In the study, published November 15 in the Proceedings of the National Academy of Sciences, Dr. Michael Gottesman, NIH deputy director for Intramural Research, and his colleagues showed that, in various cancer types, the expression of a specific set of genes associated with drug resistance was very different in cell lines than it was in tumor samples representing the same cancer types.
The study included cell lines from NCI's Human Tumor Cell Line Screen, commonly called the NCI-60 panel, a collection of 60 cancer cell lines derived from 9 common tumor types. Cancer cell lines from the NCI-60 panel and other sources are used for many types of studies, such as testing experimental drugs for anticancer effects or investigating how specific genes influence tumor development.

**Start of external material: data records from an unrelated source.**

(* ===== verification/Invitations.v ===== *)
(** * Invitations are used once

    What an invitation's secret is good for: it opens only the invitation
    it was issued with, in its tenant, before it is spent, withdrawn or
    expired; every other attempt gets the same answer; and an invitation
    that was spent or withdrawn stays so whatever is called afterwards. *)

From S2P Require Import Prelude GoStrings Float64 Encoding Canon Json SqlText Sql Rbac JsonSchema Pack Model World Concrete Commit Replay Byok GoJson Records RecordsCorrect Landing Workflow WorkflowCorrect Identities Members MembersMoves MembersCorrect.
Local Open Scope Z_scope.

Section opening.
Context `{Runtime}.
Variable r : Register.

Lemma invite_row_total tenant id w m :
  answers_reads (visible w) -> wf_db (visible w) -> visible w !! "invites" = Some m ->
  invite_row tenant id w =
    (Ok (match m !! [SStr id] with
         | Some row => if matches [is_ "tenant" (VStr tenant)] row then Some row else None
         | None => None
         end), w).
Proof.
  intros A W Hm. unfold invite_row, select_one, query_one, query, run_stmt, mbind, M_bind.
  cbn [panics existsb is_ c_val lit_val orb]. rewrite A by (by exists m). rewrite Hm. cbn -[select_rows matches is_].
  change [is_ "id" (VStr id); is_ "tenant" (VStr tenant)] with (key_where "invites" [VStr id] ++ [is_ "tenant" (VStr tenant)]).
  rewrite select_key_and by first [by apply W|one_key]. change (lit <$> [VStr id]) with [SStr id].
  unfold mret, M_ret. destruct (m !! [SStr id]) as [row|]; [|done]. f_equal. f_equal.
  change (option_list (Some row)) with [row]. rewrite filter_cons, filter_nil.
  by destruct (matches _ row), (base.decide _).
Qed.

(** What an invitation's row says of its state at a time. *)
Definition withdrawn_or_used (row : Row) : bool := Bool row "revoked" || negb (String.eqb (Str row "used_by") "").
Definition usable (row : Row) (tenant secret : string) (at_ : Z) : bool :=
  matches [is_ "tenant" (VStr tenant)] row && String.eqb (sha256 secret) (Bytes row "secret_hash")
  && negb (withdrawn_or_used row) && (at_ <=? Int row "expires_at").

Lemma openInvite_total tenant id secret w m :
  answers_reads (visible w) -> wf_db (visible w) -> visible w !! "invites" = Some m ->
  exists w', same_db w w' /\
    openInvite tenant id secret w =
      (match m !! [SStr id] with
       | Some row => if usable row tenant secret (clock (tick w)) then Ok (invite_of_row row "open") else Err ErrInvite
       | None => Err ErrInvite
       end, w').
Proof.
  intros A W Hm. pose proof (invite_row_total tenant id w m A W Hm) as Hi.
  destruct (openInvite tenant id secret w) as [res w'] eqn:E. exists w'. split; [by eapply ro_openInvite|]. f_equal.
  apply (f_equal fst) in E. cbn [fst] in E. rewrite <- E. unfold openInvite, mbind, M_bind. rewrite Hi.
  destruct (m !! [SStr id]) as [row|]; [|done]. unfold usable, withdrawn_or_used.
  destruct (matches _ row); [|done]. unfold guard_, lift, refuse_if.
  destruct (String.eqb (sha256 secret) (Bytes row "secret_hash")); [|done]. cbn [negb andb].
  unfold decodeInvite. destruct (Bool row "revoked"); [done|]. destruct (String.eqb (Str row "used_by") ""); [|done].
  cbn [negb orb andb now]. unfold mbind, M_bind. cbn [now].
  destruct (Z.ltb_spec (Int row "expires_at") (clock (tick w))), (Z.leb_spec (clock (tick w)) (Int row "expires_at")); try lia; done.
Qed.
End opening.

(** C35. Every unusable invitation gets the same answer. Checking an
    invitation succeeds exactly when its row is of the tenant, holds the
    hash of the secret presented, has been neither withdrawn nor used, and
    has not expired; in every other case, an id that names no invitation
    among them, the answer is one and the same error, so it does not tell
    which guess was close; and checking changes nothing. *)
Theorem unusable_invitation `{Runtime} (tenant id secret : string) (w : world) (m : table) :
  answers_reads (visible w) -> wf_db (visible w) -> visible w !! "invites" = Some m ->
  exists w', same_ledger w w' /\
    CheckInvite tenant id secret w =
      (match m !! [SStr id] with
       | Some row => if usable row tenant secret (clock (tick w)) then Ok (invite_of_row row "open") else Err ErrInvite
       | None => Err ErrInvite
       end, w').
Proof.
  intros A W Hm. destruct (openInvite_total tenant id secret w m A W Hm) as (w1 & Hs & E).
  exists (set_txn None w1). split; [etrans; [by apply same_db_ledger|apply set_txn_ledger]|].
  unfold CheckInvite, Do. by rewrite E.
Qed.

(** ** Spent for good *)
Section spent.
Context `{Runtime}.
Variable r : Register.
Hypothesis one : commit_moves_one.
Variable id : string.

(** The invitation is there, and can no longer be opened. *)
Definition spent (db : tables) : Prop :=
  exists m row, db !! "invites" = Some m /\ m !! [SStr id] = Some row /\ withdrawn_or_used row = true.

Definition stays_spent (db db' : tables) : Prop := spent db -> spent db'.
#[global] Instance stays_spent_preorder : PreOrder stays_spent.
Proof. split; [intros db S; exact S|]. intros a b c H1 H2 S. apply H2, H1, S. Qed.

(** An entry that leaves the row alone, or spends it again. *)
Definition harmless (op : WriteOp) : Prop :=
  Table op <> "invites" \/ (forall txid, op_key txid op <> [SStr id]) \/
  (exists id' sub at_, op = spend_op id' sub at_ /\ sub <> "" /\ sub <> TxIDPlaceholder) \/ exists id', op = withdraw_op id'.

Lemma harmless_marks txid op row row' :
  harmless op -> Table op = "invites" -> op_key txid op = [SStr id] -> convertible txid op ->
  row_effect txid op (Some row) = Some row' -> withdrawn_or_used row' = true.
Proof.
  intros [H1|[H1|[(id' & sub & at_ & -> & Hs & Hp)|[id' ->]]]] Ht Hk Hc He; [done|by destruct (H1 txid)|..]; unfold withdrawn_or_used.
  - unfold Str. rewrite (effect_cell _ (spend_op id' sub at_) _ _ "used_by" (VStr sub) (CText 256) Hc eq_refl He eq_refl eq_refl)
      by by rewrite substitute_plain.
    rewrite substitute_plain by done. cbn. destruct (String.eqb_spec sub ""); [done|]. by rewrite orb_true_r.
  - unfold Bool. by rewrite (effect_cell _ (withdraw_op id') _ _ "revoked" (VBool true) (CInt 8 true) Hc eq_refl He eq_refl eq_refl I).
Qed.

Lemma spent_landed env ops w w' t :
  landed env ops w w' t -> Forall harmless ops -> stays_spent (committed w) (committed w').
Proof.
  intros L F (m & row & Hm & Hrow & Hs).
  destruct (landed_row _ _ _ _ _ "invites" m L) as (m' & Hm' & Hk); [done..|].
  specialize (Hk [SStr id]). rewrite Hrow in Hk.
  destruct L as (_ & _ & _ & _ & _ & rr & _ & _ & _ & _ & _ & Hconv).
  enough (exists row', row_effects (tx_TxID t) ops "invites" [SStr id] (Some row) = Some row' /\ withdrawn_or_used row' = true)
    as (row' & E & Hs') by (exists m', row'; split_and!; [done|congruence|done]).
  clear Hk Hrow Hm Hm'. revert row Hs. induction F as [|op ops Hop F IH]; intros row Hs; [by exists row|].
  apply Forall_cons in Hconv as [Hc Hconv]. unfold row_effects. cbn [fold_left].
  destruct (base.decide (Table op = "invites" /\ op_key (tx_TxID t) op = [SStr id])) as [[H1 H2]|_]; [|by apply IH].
  destruct (row_effect (tx_TxID t) op (Some row)) as [row1|] eqn:He; [|by destruct Hop as [?|[Hk|[(? & ? & ? & -> & _)|[? ->]]]]; [..|done]; [done|destruct (Hk (tx_TxID t))|]].
  apply IH; [done|]. by eapply harmless_marks.
Qed.

Lemma harmless_elsewhere op : Table op ∈ ["dek_keys"; "profiles"; "invite_recipients"] -> harmless op.
Proof.
  intros Hin. left. intros E. rewrite E in Hin. repeat (apply elem_of_cons in Hin as [Hin|Hin]; [discriminate Hin|]). by apply elem_of_nil in Hin.
Qed.
Lemma harmless_withdraw id' : harmless (withdraw_op id').
Proof. do 3 right. by exists id'. Qed.
Lemma harmless_spend id' sub at_ : sub <> "" -> sub <> TxIDPlaceholder -> harmless (spend_op id' sub at_).
Proof. intros Hs Hp. right. right. left. by exists id', sub, at_. Qed.

Lemma hex_plain s : hex_encode s <> TxIDPlaceholder.
Proof.
  intros E. assert (forall s, Nat.Even (String.length (hex_encode s))) as Hev.
  { intros x. induction x as [|a x [k IH]]; [by exists 0%nat|]. exists (S k). cbn. lia. }
  destruct (Hev s) as [k Hk]. rewrite E in Hk. cbn in Hk. lia.
Qed.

The researchers focused on 380 genes associated with drug resistance. They compared the activity of these genes in cancer cell lines representing six tumor types with the activity of the same genes in clinical samples of the same six tumor types. There was "no correlation between clinical samples and established cancer cell lines," the researchers found.

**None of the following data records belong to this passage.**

(* ===== verification/Ranges.v ===== *)
(** * Keys in byte order

    The backend answers a scan in the byte order of its keys. This file
    proves what the checkpoint reader relies on: big-endian version keys
    are ordered like the versions, the key just past a key is the key
    followed by a zero byte, and a scan continued from there is what was
    left of the range. *)

From S2P Require Import Prelude GoStrings Float64 Encoding Canon Json Decimal SqlText Sql Rbac JsonSchema Pack Model World Concrete Commit Byok GoJson Records Anchors Checkpoints.
Local Open Scope Z_scope.

(** ** Version keys *)

Lemma ascii_compare a b : Ascii.compare a b = (byte_Z a ?= byte_Z b).
Proof. unfold Ascii.compare, byte_Z. by rewrite N2Z.inj_compare. Qed.

Lemma compare_digits q1 q2 r1 r2 B : 0 <= r1 < B -> 0 <= r2 < B ->
  (r1 + B * q1 ?= r2 + B * q2) = match q1 ?= q2 with Eq => r1 ?= r2 | c => c end.
Proof.
  intros H1 H2. destruct (Z.compare_spec q1 q2) as [->|Hq|Hq].
  - by rewrite !(Z.add_comm _ (B * q2)), Z.add_compare_mono_l.
  - apply Z.compare_lt_iff. nia.
  - apply Z.compare_gt_iff. nia.
Qed.

Lemma compare_be n : forall v1 v2,
  String.compare (be_bytes n v1) (be_bytes n v2) = (v1 mod 256 ^ Z.of_nat n ?= v2 mod 256 ^ Z.of_nat n).
Proof.
  induction n as [|n IH]; intros v1 v2.
  - change (256 ^ Z.of_nat 0) with 1. by rewrite !Z.mod_1_r.
  - cbn [be_bytes String.compare]. rewrite ascii_compare, !byte_Z_Z_byte, IH.
    rewrite Nat2Z.inj_succ, Z.pow_succ_r, (Z.mul_comm 256) by lia.
    assert (0 < 256 ^ Z.of_nat n) by (apply Z.pow_pos_nonneg; lia).
    rewrite !Z.rem_mul_r by lia. rewrite compare_digits by (apply Z.mod_pos_bound; lia). done.
Qed.

Lemma compare_checkpointKey v1 v2 : 0 <= v1 < 2 ^ 64 -> 0 <= v2 < 2 ^ 64 ->
  String.compare (checkpointKey v1) (checkpointKey v2) = (v1 ?= v2).
Proof.
  intros H1 H2. change (String.compare (checkpointKey v1) (checkpointKey v2)) with (String.compare (be_bytes 8 v1) (be_bytes 8 v2)).
  rewrite compare_be. change (256 ^ Z.of_nat 8) with (2 ^ 64). by rewrite !Z.mod_small.
Qed.

Lemma checkpointKey_range v : in_range checkpointPrefix checkpointEnd (checkpointKey v) = true.
Proof. done. Qed.

Lemma checkpointKey_le v1 v2 : 0 <= v1 < 2 ^ 64 -> 0 <= v2 < 2 ^ 64 ->
  String.le (checkpointKey v1) (checkpointKey v2) <-> v1 <= v2.
Proof.
  intros H1 H2. unfold String.le, String.leb. rewrite compare_checkpointKey by done.
  destruct (Z.compare_spec v1 v2); split; try done; lia.
Qed.

Lemma checkpointKey_inj v1 v2 : 0 <= v1 < 2 ^ 64 -> 0 <= v2 < 2 ^ 64 -> checkpointKey v1 = checkpointKey v2 -> v1 = v2.
Proof.
  intros H1 H2 E. pose proof (compare_checkpointKey v1 v2 H1 H2) as C. rewrite E in C.
  rewrite compare_checkpointKey, Z.compare_refl in C by done. by apply eq_sym, Z.compare_eq_iff in C.
Qed.

(** ** The key just past a key *)

Lemma leb_succ a : forall b, String.leb (a +:+ String "000" "") b = negb (String.leb b a).
Proof.
  induction a as [|x a IH]; intros [|c b]; try done.
  - change ("" +:+ String "000" "") with (String "000" ""). unfold String.leb. cbn [String.compare].
    rewrite ascii_compare. change (byte_Z "000") with 0. pose proof (byte_Z_range c).
    destruct (Z.compare_spec 0 (byte_Z c)); [by destruct b|done|lia].
  - rewrite string_app_cons. unfold String.leb in *. cbn [String.compare]. rewrite (ascii_compare x c), (ascii_compare c x).
    rewrite (Z.compare_antisym (byte_Z c)). destruct (byte_Z c ?= byte_Z x); cbn [CompOpp]; [apply IH|done|done].
Qed.

(** ** Ranges *)

Lemma StronglySorted_filter {A} (R : relation A) (P : A -> Prop) `{!forall x, Decision (P x)} l :
  StronglySorted R l -> StronglySorted R (filter P l).
Proof.
  induction 1 as [|x l Hs IH Hx]; [constructor|]. rewrite filter_cons. destruct (decide (P x)); [|done].
  constructor; [done|]. apply Forall_forall. intros y [_ Hy]%list_elem_of_filter. by eapply Forall_forall in Hx.
Qed.

Lemma range_perm b lo hi : range b lo hi ≡ₚ map_to_list (filter (fun kv => in_range lo hi kv.1 = true) b).
Proof. apply merge_sort_Permutation. Qed.
Lemma range_nodup b lo hi : NoDup (range b lo hi).*1.
Proof. rewrite range_perm. apply NoDup_fst_map_to_list. Qed.
Lemma range_sorted b lo hi : StronglySorted key_le (range b lo hi).
Proof.
  assert (Transitive (@key_le string)) by (intros x y z; unfold key_le; apply String.le_po).
  assert (Total (@key_le string)) by (intros x y; unfold key_le; apply String.le_total).
  by apply StronglySorted_merge_sort.
Qed.
Lemma range_elem b lo hi kv : kv ∈ range b lo hi <-> b !! kv.1 = Some kv.2 /\ in_range lo hi kv.1 = true.
Proof.
  rewrite range_perm. destruct kv as [k v]. rewrite elem_of_map_to_list, map_lookup_filter_Some. done.
Qed.
Lemma range_length b lo hi : (length (range b lo hi) <= size b)%nat.
Proof.
  rewrite range_perm, length_map_to_list. apply map_subseteq_size, map_filter_subseteq.
Qed.

(** A list sorted by distinct keys that holds the records of a range is
    that range. *)
Lemma range_unique b lo hi l :
  StronglySorted key_le l -> NoDup l.*1 ->
  (forall kv, kv ∈ l <-> b !! kv.1 = Some kv.2 /\ in_range lo hi kv.1 = true) -> range b lo hi = l.
Proof.
  intros Hs Hn He. rewrite <- (merge_sort_sorted l Hn Hs). rewrite <- (merge_sort_sorted (range b lo hi)) by
    (apply range_nodup || apply range_sorted).
  apply merge_sort_key_perm; [apply range_nodup|]. apply NoDup_Permutation.
  - apply (NoDup_fmap_1 fst), range_nodup.
  - by apply (NoDup_fmap_1 fst).
  - intros kv. by rewrite range_elem, He.
Qed.

(** A page, and the scan that starts just past it. *)
Lemma range_next b lo hi n final :
  last (take n (range b lo hi)) = Some final -> range b (final.1 +:+ String "000" "") hi = drop n (range b lo hi).
Proof.
  intros Hl. pose proof (range_sorted b lo hi) as Hs. pose proof (range_nodup b lo hi) as Hn.
  pose proof (fun kv => range_elem b lo hi kv) as He. apply last_Some in Hl as [l1 Hl].
  set (l2 := drop n (range b lo hi)). assert (range b lo hi = (l1 ++ [final]) ++ l2) as E by (unfold l2; by rewrite <- Hl, take_drop).
  clearbody l2. clear Hl. rewrite E in Hs, Hn. setoid_rewrite E in He. clear E.
  apply StronglySorted_app in Hs as (Hx & Hs1 & Hs2). rewrite fmap_app, NoDup_app in Hn. destruct Hn as (_ & Hd & Hn2).
  assert (forall kv, kv ∈ l1 ++ [final] -> String.leb kv.1 final.1 = true) as Hle.
  { intros kv Hkv. apply StronglySorted_app in Hs1 as (Hxf & _ & _). apply elem_of_app in Hkv as [Hkv|Hkv].
    - apply Is_true_true, (Hxf kv final Hkv). by apply list_elem_of_singleton.
    - apply list_elem_of_singleton in Hkv as ->. apply Is_true_true. by apply (reflexivity (R := String.le)). }
  assert (forall kv, kv ∈ l2 -> String.leb kv.1 final.1 = false) as Hgt.
  { intros kv Hkv. destruct (String.leb kv.1 final.1) eqn:E; [exfalso|done].
    assert (key_le final kv) as Hk by (apply Hx; [apply elem_of_app; right; by apply list_elem_of_singleton|done]).
    assert (final.1 = kv.1) as Ek by (apply (anti_symm String.le); [done|by apply Is_true_true]).
    apply (Hd final.1); [|rewrite Ek; by apply list_elem_of_fmap_2]. apply list_elem_of_fmap_2.
    apply elem_of_app. right. by apply list_elem_of_singleton. }
  apply range_unique; [done..|]. intros kv. unfold in_range. rewrite leb_succ. split.
  - intros Hkv. rewrite (Hgt _ Hkv). cbn. assert (kv ∈ (l1 ++ [final]) ++ l2) as Hall by (apply elem_of_app; by right).
    apply He in Hall as [H1 H2]. unfold in_range in H2. apply andb_true_iff in H2 as [_ H2]. done.
  - intros [H1 H2]. apply andb_true_iff in H2 as [H2 H3]. apply negb_true_iff in H2.
    assert (kv ∈ (l1 ++ [final]) ++ l2) as Hall.
    { apply He. split; [done|]. unfold in_range. rewrite H3, andb_true_r. apply Is_true_true.
      assert (final ∈ (l1 ++ [final]) ++ l2) as Hf.
      { rewrite !elem_of_app. left; right. by apply list_elem_of_singleton. }
      apply He in Hf as [_ Hf]. unfold in_range in Hf. apply andb_true_iff in Hf as [Hf _].
      trans final.1; [by apply Is_true_true|]. destruct (String.leb_total final.1 kv.1) as [E|E]; [by apply Is_true_true|congruence]. }
    apply elem_of_app in Hall as [Hk|Hk]; [|done]. apply Hle in Hk. congruence.
Qed.

(** A record past every other joins the range at its end. *)
Lemma range_insert_last b lo hi k v :
  in_range lo hi k = true -> (forall kv, kv ∈ range b lo hi -> key_le kv (k, v) /\ kv.1 <> k) ->
  range (<[k := v]> b) lo hi = range b lo hi ++ [(k, v)].
Proof.
  intros Hin Hlt. apply range_unique.
  - apply StronglySorted_app. split_and!; [|apply range_sorted|repeat constructor].
    intros x y Hx Hy. apply list_elem_of_singleton in Hy as ->. by apply Hlt.
  - rewrite fmap_app, NoDup_app. split_and!; [apply range_nodup| |apply NoDup_singleton].
    intros x Hx Hy. apply list_elem_of_singleton in Hy as ->. apply list_elem_of_fmap in Hx as (kv & E & Hkv).
    by apply (Hlt _ Hkv).
  - intros [k' v']. cbn [fst snd]. rewrite elem_of_app, range_elem, list_elem_of_singleton. cbn [fst snd].
    destruct (decide (k' = k)) as [->|Hne].
    + rewrite lookup_insert_eq. split.
      * intros [[Hb Hr]|[= ->]]; [|done]. exfalso. apply (Hlt (k, v')); [by apply range_elem|done].
      * intros [[= ->] _]. by right.
    + rewrite lookup_insert_ne by done. split; [intros [?|[= -> ->]]; done|]. by left.
Qed.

In addition, when the researchers profiled the activity of these genes associated with drug resistance across all the cell lines of the NCI-60 panel, they made "the striking observation that all of the cell lines…bear more resemblance to each other, regardless of the tissue of origin, than to the clinical samples that they are supposed to model," the researchers wrote.
"We thought we might see some similarities among the cancer cell lines," said the study's lead author, Dr. Jean-Pierre Gillet of the Laboratory of Cell Biology in NCI's Center for Cancer Research. But the extent of the differences in the activity of these drug-resistance genes between the cell lines and tumor samples was "impressive" and "definitely surprising," Dr. Gillet added.
In cell lines, the researchers found changes in gene expression that may be the result of "selection pressure and culture conditions" that the cells acquired during extended growth in culture so they can thrive in an artificial environment. These same genes are also involved in drug resistance. "In other words, the cancer cell lines are highly selected during their establishment for expression of genes associated with [multidrug resistance]," the researchers wrote.
The research team initially focused on ovarian cancer. They compared the gene expression profile of the drug-resistance genes for 15 ovarian cancer cell lines—including five from the NCI-60 panel and 10 other commonly used lines—with the profiles of 80 tumor samples obtained from patients before treatment began. Not only were the cell line and tumor sample profiles "strikingly different," the researchers reported, but the ovarian cancer cell line profiles were similar.
The research team also found that the drug-resistance profiles of the other cell lines in the NCI-60 panel were very similar to those of the ovarian cancer cell lines. Moreover, the profiles of the cell lines for five other cancer types were also different from those of the tumor types they are meant to model.
These findings should be interpreted with caution, noted Dr. Cyril Benes, director of the Center for Molecular Therapeutics at Massachusetts General Hospital. "The functional significance" of the similar gene expression profiles, or clustering, "is unclear," Dr. Benes wrote in an e-mail. "The transcriptional profile is different, but does that translate into an important biological outcome in terms of drug response?"
No one believes that cancer cell lines are perfect, said Dr. Edward Sausville, associate director for clinical research at the University of Maryland Greenebaum Cancer Center. Other studies have hinted at these types of issues with cell lines, and it's not surprising that cells grown in a plastic dish and stored for long periods evolve to handle the stress of the conditions, he continued.
"Whether it's a set of cell lines or other models, they're not one size fits all," Dr. Sausville said. "They are good for some things and not good for others."
Studies like this one, that molecularly characterize the NCI-60 panel and other commonly used cell lines, are welcome and needed, said Dr. Susan Holbeck of NCI's Developmental Therapeutics Program, the program through which the NCI-60 panel is managed. But even with their shortcomings, she stressed, cancer cell lines are still highly valuable tools.
For example, some of the early suggestions that the targeted therapies vemurafenib (Zelboraf) and crizotinib (Xalkori)—both of which were recently approved by the Food and Drug Administration—may be highly effective in patients with mutations in the BRAF and ALK genes, respectively, came from studies of cell lines with those mutations, she noted.
"Each cell line can be seen as a bag full of molecular targets," Dr. Holbeck continued. "They're excellent tools for generating hypotheses that can then be tested in other models," such as genetically engineered mouse models that more closely mimic how tumors develop and progress in humans.
Studies like this "are certainly valuable," Dr. Benes said, in part because they demonstrate that the entire undertaking of modeling human cancer "is a learning process…. Understanding what predicts translation from results in models to patients is also an important part of it, as well as making different, possibly better models."